With my birthday coming closer and closer and the sideeffect of getting older and older and trying to figure out where i stand, i decided to write about it. To think about the question (and i get this question a lot) “how does one become a puppet artist?” I will try and answer it here.. for you… but also for myself. Because it is always a good thing to challenge oneself and try to get to the bottom of things.
To be honest, i never had an appropriate answer to that question and i still don’t have one now, i just want to develop it as i go on. Comb through my life and try to see where the most influential things are hidden.
When i was little, i guess the most important things for me were nature and family, also i didn’t really see anything else because i grew up in a very small town somewhere well hidden in the south of austria. I developed strange emotional attachment to inanimate objects at an very early stage. So almost every thing that surrounded me was as precious as a good friend, even more, it WAS a good friend. I never really liked other kids, i didn’t want to have them over neither did i want to go and visit. I was kind of a loner and it was alright.
Next to objects, animals were my best friends and i had and still have a shit load of empathy for them. (Go vegan!) This made me do strange things like starting petitions against factory farming and the slaughter of baby seals in my very small hometown where almost everyone was a farmer. I was about eight or nine at this time, hand drawn pamphlets, printed out in the office of my father. Looking back i am very proud of myself.
So…drawing and creating plus empathy for inanimate objects and animals equals me ?
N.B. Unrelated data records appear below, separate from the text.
(** Queue and invariant after a deletion. *)
Lemma delete_queue ram ram' start n j p :
  fifo_ok (with_fifo ram start n p) → (j < n)%nat → length ram' = cap →
  (∀ i, (i < cap)%nat → ram' !! slot_of start i =
      if bool_decide (j <= i < n - 1)%nat then ram !! slot_of start (S i)
      else if bool_decide (i = n - 1)%nat then set_pg_state NOT_USED <$> ram !! slot_of start i
      else ram !! slot_of start i) →
  fifo_ok (with_fifo ram' start (n - 1) p) ∧ queue_of ram' start (n - 1) = delete j (queue_of ram start n).
Proof.
  intros Hok Hj Hl' Hr'. destruct (fifo_ok_inv _ _ _ _ Hok) as (Hl & Hs & Hn & Hu). split.
  - apply with_fifo_ok; try done; [lia|]. intros i g Hi. rewrite Hr' by done.
    case_bool_decide.
    + intros Hg. rewrite (Hu (S i) g) by (lia || done). apply bool_decide_ext. lia.
    + case_bool_decide.
      * intros (g0 & Hg0 & ->)%fmap_Some. rewrite bool_decide_eq_false_2 by lia. done.
      * intros Hg. rewrite (Hu i g) by (lia || done). apply bool_decide_ext. lia.
  - apply list_eq. intros i. destruct (decide (i < n - 1)%nat) as [Hi|Hi].
    + rewrite queue_of_lookup by done. rewrite Hr' by lia.
      rewrite (bool_decide_eq_false_2 (i = n - 1)%nat) by lia.
      destruct (decide (j <= i)%nat).
      * rewrite bool_decide_eq_true_2 by lia. rewrite list_lookup_delete_ge by done. by rewrite queue_of_lookup by lia.
      * rewrite bool_decide_eq_false_2 by lia. rewrite list_lookup_delete_lt by lia. by rewrite queue_of_lookup by lia.
    + rewrite !lookup_ge_None_2; [done| |rewrite queue_of_length; lia].
      rewrite length_delete; [rewrite queue_of_length; lia|]. apply lookup_lt_is_Some. rewrite queue_of_length. lia.
Qed.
I think i also have to thank Steven Spielberg for who i am today and my father who brought home the VHS of E.T when i was far too young to process this landslide of emotions. If i had to choose one movie that was most important for me i would choose this one. Even today I can’t even make it through the trailer without crying. But talking of E.T now, you can see where we are heading right? In my backflash montage i am not yet ten years old and already we can see patterns that are highly important for my work today. My close relationship with all my creations, creating a world and a family, i think this is a huge motivation of mine.
I know it is not really common to talk art through memories or, god forbid, feelings. Maybe i should talk art history instead.. well, maybe next time.
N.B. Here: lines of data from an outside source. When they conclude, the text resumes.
(* ===== verification/Vmem.v ===== *)
(** * Vmem: the memory a running routine sees

    The kernel dereferences pointers of two kinds. Addresses from [KERNBASE]
    on are physical memory, mapped at a fixed offset by every page table;
    lower ones are user addresses, translated through the page table the CPU
    runs on ([k_cpu]'s [cr3]). A user page that is not in memory raises a
    page fault, which is where the routine leaves to [trap]. *)

From S2P Require Import Prelude CString Kernel Sched Sock Kalloc Fifo Paging.

(** ** Definitions *)

(** Where a routine leaves the CPU: asleep on a channel, at a page fault,
    because the power went, asleep inside a socket call, or by giving the CPU
    up ([LYield]) or away for ever ([LExit]). *)
Inductive leave : Type :=
  | LSleep (ch : chan)
  | LPageFault (va : Z)
  | LPowerOff
  | LSock (pc : sock_pc)
  | LYield
  | LExit.
Notation KM := (M kernel leave).

(** The two-level table walk of the MMU. *)
Definition translate (m : mem) (cr3 va : Z) : option Z :=
  let pde := load32 m (P2V cr3 + 4 * PDX va) in
  if Z.land pde PTE_P =? 0 then None else
  let pte := load32 m (P2V (PTE_ADDR pde) + 4 * PTX va) in
  if Z.land pte PTE_P =? 0 then None else
  Some (P2V (PTE_ADDR pte) + va mod PGSIZE).

Definition vaddr (va : Z) : KM Z :=
  if KERNBASE <=? va then mret va else
  t <- gets (λ k, translate (k_mem k) (c_cr3 (k_cpu k)) va) ;;
  match t with Some a => mret a | None => switch_out (LPageFault va) end.

Definition vload8 (va : Z) : KM Z :=
  a <- vaddr va ;;
  gets (λ k, k_mem k a).
Definition vstore8 (va v : Z) : KM unit :=
  a <- vaddr va ;;
  modify (λ k, set_k_mem (upd (k_mem k) a v) k).

Fixpoint vload (va : Z) (n : nat) : KM (list Z) :=
  match n with
  | O => mret []
  | S n => b <- vload8 va ;; l <- vload (u32 (va + 1)) n ;; mret (b :: l)
  end.
Fixpoint vstore (va : Z) (l : list Z) : KM unit :=
  match l with
  | [] => mret tt
  | b :: l => vstore8 va b ;; vstore (u32 (va + 1)) l
  end.

(** Little-endian integers as bytes. *)
Fixpoint le_bytes (n : nat) (v : Z) : list Z :=
  match n with
  | O => []
  | S n => v mod 2 ^ 8 :: le_bytes n (v / 2 ^ 8)
  end.
Fixpoint le_val (l : list Z) : Z :=
  match l with
  | [] => 0
  | b :: l => b + 2 ^ 8 * le_val l
  end.

Definition vload32 (va : Z) : KM Z := l <- vload va 4 ;; mret (le_val l).
Definition vstore32 (va v : Z) : KM unit := vstore va (le_bytes 4 v).

(** A slice of a byte array, and an array with a slice overwritten. *)
Definition slice (off n : nat) (l : list Z) : list Z := take n (drop off l).
Definition splice (off : nat) (new l : list Z) : list Z :=
  take off l ++ new ++ drop (off + length new) l.

(** The 16- and 32-bit fields of a structure laid out in bytes. *)
Definition get16 (off : nat) (l : list Z) : Z := le_val (slice off 2 l).
Definition get32 (off : nat) (l : list Z) : Z := le_val (slice off 4 l).
Definition put16 (off : nat) (v : Z) (l : list Z) : list Z := splice off (le_bytes 2 v) l.
Definition put32 (off : nat) (v : Z) (l : list Z) : list Z := splice off (le_bytes 4 v) l.

(** The bytes up to the terminating NUL: the string stored in an array. *)
Fixpoint cstring (l : list Z) : list Z :=
  match l with
  | [] => []
  | c :: l => if c =? 0 then [] else c :: cstring l
  end.

(** The bytes of a string literal. *)
Definition lit (s : string) : list Z := (λ c, Z.of_N (Ascii.N_of_ascii c)) <$> String.list_ascii_of_string s.

(** ** Integers as bytes *)
Lemma length_le_bytes n v : length (le_bytes n v) = n.
Proof. revert v. induction n as [|n IH]; intros v; [done|]. cbn [le_bytes length]. by rewrite IH. Qed.

Lemma le_val_le_bytes n v : le_val (le_bytes n v) = v mod 2 ^ (8 * Z.of_nat n).
Proof.
  revert v. induction n as [|n IH]; intros v; cbn [le_bytes le_val].
  { by rewrite Z.mod_1_r. }
  rewrite IH. replace (8 * Z.of_nat (S n)) with (8 + 8 * Z.of_nat n) by lia.
  rewrite Z.pow_add_r, Z.rem_mul_r by lia. done.
Qed.

Lemma le_val_range l : Forall (λ b, 0 <= b < 2 ^ 8) l → 0 <= le_val l < 2 ^ (8 * Z.of_nat (length l)).
Proof.
  induction 1 as [|b l Hb Hl IH]; cbn [le_val length]; [done|].
  replace (8 * Z.of_nat (S (length l))) with (8 + 8 * Z.of_nat (length l)) by lia.
  rewrite Z.pow_add_r by lia. nia.
Qed.

Lemma le_bytes_le_val l : Forall (λ b, 0 <= b < 2 ^ 8) l → le_bytes (length l) (le_val l) = l.
Proof.
  induction 1 as [|b l Hb Hl IH]; [done|]. cbn [le_val length le_bytes]. change (2 ^ 8) with 256 in *.
  rewrite (Z.mul_comm 256), Z.mod_add, Z.mod_small, Z.div_add, Z.div_small by lia.
  rewrite Z.add_0_l. by f_equal.
Qed.

Lemma le_bytes_ok n v : Forall (λ b, 0 <= b < 2 ^ 8) (le_bytes n v).
Proof.
  revert v. induction n as [|n IH]; intros v; cbn [le_bytes]; constructor; [|apply IH].
  apply Z.mod_pos_bound. lia.
Qed.

(** ** Slices *)
Lemma length_splice off new l : (off + length new <= length l)%nat → length (splice off new l) = length l.
Proof. intros H. unfold splice. rewrite !length_app, length_take, length_drop. lia. Qed.

Lemma slice_splice_same off new l : (off + length new <= length l)%nat → slice off (length new) (splice off new l) = new.
Proof.
  intros H. unfold slice, splice. rewrite drop_app_ge by (rewrite length_take; lia).
  rewrite length_take. replace (off - off `min` length l)%nat with 0%nat by lia.
  by rewrite drop_0, take_app_length.
Qed.

Lemma lookup_splice off new l i : (off + length new <= length l)%nat →
  splice off new l !! i = if decide (off <= i < off + length new)%nat then new !! (i - off)%nat else l !! i.
Proof.
  intros H. unfold splice. case_decide as Hi.
  - rewrite lookup_app_r by (rewrite length_take; lia). rewrite length_take.
    replace (i - off `min` length l)%nat with (i - off)%nat by lia. by rewrite lookup_app_l by lia.
  - destruct (decide (i < off)%nat).
    + rewrite lookup_app_l by (rewrite length_take; lia). by rewrite lookup_take_lt by lia.
    + rewrite !lookup_app_r by (rewrite ?length_take; lia). rewrite lookup_drop, length_take. f_equal. lia.
Qed.

Lemma slice_splice_other off new l off' n : (off + length new <= length l)%nat →
  (off' + n <= off ∨ off + length new <= off')%nat → slice off' n (splice off new l) = slice off' n l.
Proof.
  intros H Hd. unfold slice. apply list_eq. intros i. destruct (decide (i < n)%nat).
  - rewrite !lookup_take_lt, !lookup_drop, lookup_splice by done. case_decide; [lia|done].
  - by rewrite !lookup_take_ge by lia.
Qed.

Lemma get16_put16 off v l : (off + 2 <= length l)%nat → get16 off (put16 off v l) = v mod 2 ^ 16.
Proof.
  intros H. unfold get16, put16. pose proof (length_le_bytes 2 v) as Hl.
  rewrite <- Hl at 1. rewrite slice_splice_same by (rewrite Hl; done). by rewrite le_val_le_bytes.
Qed.

Lemma get32_put32 off v l : (off + 4 <= length l)%nat → get32 off (put32 off v l) = v mod 2 ^ 32.
Proof.
  intros H. unfold get32, put32. pose proof (length_le_bytes 4 v) as Hl.
  rewrite <- Hl at 1. rewrite slice_splice_same by (rewrite Hl; done). by rewrite le_val_le_bytes.
Qed.

Lemma get_put_other off new l off' n : (off + length new <= length l)%nat →
  (off' + n <= off ∨ off + length new <= off')%nat →
  le_val (slice off' n (splice off new l)) = le_val (slice off' n l).
Proof. intros. by rewrite slice_splice_other. Qed.

#[export] Hint Rewrite length_le_bytes length_splice : bytes.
Now, let me take you by the hand and jump a big gap of burried memories to right this day, because i will let this post rest now. But before let’s add some more influencal movies, shall we? So there was
The Neverending Story (book and film)
Labyrinth (David Bowie as the Goblin King? It can’t get any better)
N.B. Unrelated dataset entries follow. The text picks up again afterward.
(** In a ring the predecessor of a node is unique. *)
Lemma chain_lookup m z xs i a n : chain m z xs → xs !! i = Some (a, n) → load32 m a = first z (drop (S i) xs) ∧ load32 m (a + 4) = n.
Proof.
  revert i. induction xs as [|[b k] xs IH]; intros [|i]; cbn; [done..| |].
  - intros (H1 & H2 & _) [= -> ->]. by rewrite drop_0.
  - intros (_ & _ & H3) Hi. by apply IH.
Qed.

Lemma chain_prev m z xs A p x B y : chain m (first z xs) xs → NoDup xs.*1 → xs = A ++ p :: x :: B → y ∈ xs.*1 → load32 m y = x.1 → y = p.1.
Proof.
  intros Hc Hnd E (i & Hi)%list_elem_of_lookup Hy.
  rewrite list_lookup_fmap in Hi. destruct (xs !! i) as [[y' k]|] eqn:Hxi; [|done]. injection Hi as Ey. cbn in Ey. subst y'.
  destruct (chain_lookup _ _ _ _ _ _ Hc Hxi) as [Hn _]. rewrite Hy in Hn.
  assert (Hx : xs.*1 !! (length A + 1)%nat = Some x.1).
  { rewrite E, fmap_app, lookup_app_r, length_fmap by (rewrite length_fmap; lia). by replace (_ + 1 - _)%nat with 1%nat by lia. }
  destruct (drop (S i) xs) as [|x' r] eqn:Hd; cbn in Hn.
  - destruct xs as [|x0 xs0] eqn:E0; [done|]. cbn in Hn. 
    assert (0 = length A + 1)%nat; [|lia]. eapply (NoDup_lookup (x0 :: xs0).*1); [done| |exact Hx]. cbn. by rewrite Hn.
  - assert (Hx' : xs.*1 !! S i = Some x.1).
    { rewrite list_lookup_fmap. replace (S i) with (S i + 0)%nat by lia. rewrite <- lookup_drop, Hd. cbn. by rewrite Hn. }
    pose proof (NoDup_lookup _ _ _ _ Hnd Hx Hx') as Ei. assert (i = length A) as -> by lia.
    rewrite E, lookup_app_r, Nat.sub_diag in Hxi by lia. injection Hxi as ->. done.
Qed.
(** The inner loop prints the matching lines and keeps what follows the last
    newline. *)
Lemma grep_lines_ok pattern fuel : ∀ p, Forall (.≠ 0) p → (length p <= fuel)%nat →
  ∃ done rest, p = done ++ rest ∧ NL ∉ rest ∧ (done = [] ∨ ∃ d, done = d ++ [NL]) ∧
    ∀ s, lines_of [] (p ++ s) = lines_of [] done ++ lines_of [] (rest ++ s) ∧
    grep_lines fuel pattern p = (print_matching pattern (lines_of [] done), rest).
Proof.
  induction fuel as [|fuel IH]; intros p Hp Hf.
  { destruct p; [|cbn in Hf; lia]. exists [], []. split_and!; [done|set_solver|by left|done]. }
  cbn [grep_lines]. destruct (strchr_split NL p) as [[line p']|] eqn:E.
  - apply strchr_split_Some in E as [-> Hl]; [|done]. pose proof Hp as [Hp1 Hp2]%Forall_app. apply Forall_cons_iff in Hp2 as [_ Hp2].
    rewrite length_app in Hf. cbn in Hf. destruct (IH p' Hp2 ltac:(lia)) as (dn & rest & -> & Hr & Hd & Hs).
    exists (line ++ NL :: dn), rest. split; [by rewrite <- app_assoc|]. split; [done|]. split.
    { right. destruct Hd as [-> | [d ->]]; [by exists line|]. exists (line ++ NL :: d). by rewrite <- app_assoc. }
    intros s. destruct (Hs s) as [Hs1 ->]. rewrite (lines_of_line line dn) by done. split.
    + rewrite <- app_assoc. cbn [app]. rewrite lines_of_line by done. by rewrite Hs1.
    + unfold print_matching. cbn [List.filter]. destruct (match_ pattern line); done.
  - apply strchr_split_None in E; [|done]. exists [], p. split; [done|]. split; [done|]. split; [by left|]. done.
Qed.

(** Reads that each bring the end of a line and fit in the buffer. *)
Fixpoint completes (kept : list Z) (reads : list (list Z)) : Prop :=
  match reads with
  | [] => True
  | r :: reads => r ≠ [] ∧ (length kept + length r <= 1023)%nat ∧ NL ∈ r ∧
      ∃ dn rest, kept ++ r = dn ++ NL :: rest ∧ NL ∉ rest ∧ completes rest reads
  end.

Lemma last_split (a b c d : list Z) : a ++ NL :: b = c ++ NL :: d → NL ∉ b → NL ∉ d → b = d.
Proof.
  intros E Hb Hd. apply (f_equal (@rev Z)) in E. rewrite !rev_app_distr in E. cbn in E. rewrite <- !app_assoc in E. cbn in E.
  assert (H : ∀ x y u v, x ++ NL :: u = y ++ NL :: v → NL ∉ x → NL ∉ y → x = y).
  { induction x as [|p x IH]; intros [|q y] u v H Hx Hy; cbn in H; [done|injection H as <- _; set_solver|injection H as -> _; set_solver|].
    injection H as <- H. f_equal. eapply IH; [exact H|set_solver|set_solver]. }
  rewrite <- (rev_involutive b), <- (rev_involutive d). f_equal. eapply H; [exact E|..]; rewrite list_elem_of_In, <- in_rev, <- list_elem_of_In; done.
Qed.

Lemma grep_lines_whole pattern reads : ∀ kept, Forall (.≠ 0) kept → NL ∉ kept → Forall (Forall (.≠ 0)) reads → completes kept reads →
  grep pattern kept reads = print_matching pattern (lines_of [] (kept ++ concat reads)).
Proof.
  induction reads as [|r reads IH]; intros kept Hk Hnl Hr Hc; cbn [grep completes concat] in *.
  { rewrite app_nil_r. rewrite <- (app_nil_r kept), lines_of_app by done. done. }
  destruct Hc as (Hne & _ & Hin & dn0 & rest0 & E0 & Hr0 & Hc). apply Forall_cons_iff in Hr as [Hr1 Hr2].
  destruct r as [|x r]; [done|]. set (b := kept ++ x :: r) in *.
  assert (Hb : Forall (.≠ 0) b) by (by apply Forall_app).
  destruct (grep_lines_ok pattern (length b) b Hb (Nat.le_refl _)) as (dn & rest & Eb & Hrest & Hd & Hs).
  destruct (Hs (concat reads)) as [Hs1 ->].
  destruct Hd as [-> | [d ->]].
  { cbn in Eb. rewrite Eb in E0. exfalso. apply Hrest. rewrite E0. set_solver. }
  assert (Erest : rest = rest0).
  { eapply (last_split d rest dn0 rest0); [|done|done]. rewrite <- E0, Eb, <- app_assoc. done. }
  subst rest0. rewrite (proj2 (Nat.eqb_neq _ _)); [|rewrite Eb, !length_app; cbn; lia].
  assert (Hrn : Forall (.≠ 0) rest) by (rewrite Eb in Hb; apply Forall_app in Hb as [_ Hb]; exact Hb).
  rewrite (IH rest Hrn Hrest Hr2 Hc), app_assoc. fold b. rewrite Hs1. unfold print_matching.
  by rewrite List.filter_app, fmap_app, concat_app.
Qed.

(** C27: when every read fits in the buffer and brings the end of a line,
    [grep] prints exactly the complete lines that match, in order, however
    the input is cut into reads. *)
Theorem grep_prints_lines pattern reads :
  Forall (Forall (.≠ 0)) reads → completes [] reads →
  grep pattern [] reads = print_matching pattern (lines_of [] (concat reads)).
Proof. intros Hr Hc. apply (grep_lines_whole pattern reads []); [done|set_solver|done|done]. Qed.

Lemma grep_prints_lines_witness : let reads := [[97; 98; 10; 99]; [97; 10]] in
  completes [] reads ∧ grep [97] [] reads = print_matching [97] (lines_of [] (concat reads)).
Proof.
  intros reads. assert (Hc : completes [] reads).
  { split; [done|]. split; [cbn; lia|]. split; [set_solver|]. exists [97; 98], [99]. split; [done|]. split; [set_solver|].
    split; [done|]. split; [cbn; lia|]. split; [set_solver|]. exists [99; 97], []. split; [done|]. split; [set_solver|done]. }
  split; [exact Hc|]. apply grep_prints_lines; [|exact Hc]. repeat constructor; done.
Defined.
The Dark Crystal (here i have to add that i was more amazed by the making of than the actual movie)
The Lion, the Witch and the Wardrobe (BUT stictly the BBC mini series from 1988. If you haven’t seen it, here is the youtube link to it)
All those Walt Disney movies that leave little children emotionaly disturbed after watching. Like Dumbo or The Fox and the Hound.
Now that i start digging i can see that there is a void where we could get lost forever. So let’s stop it here and pick it up another time. Keep in mind, i am still not older than ten years at this blogstage.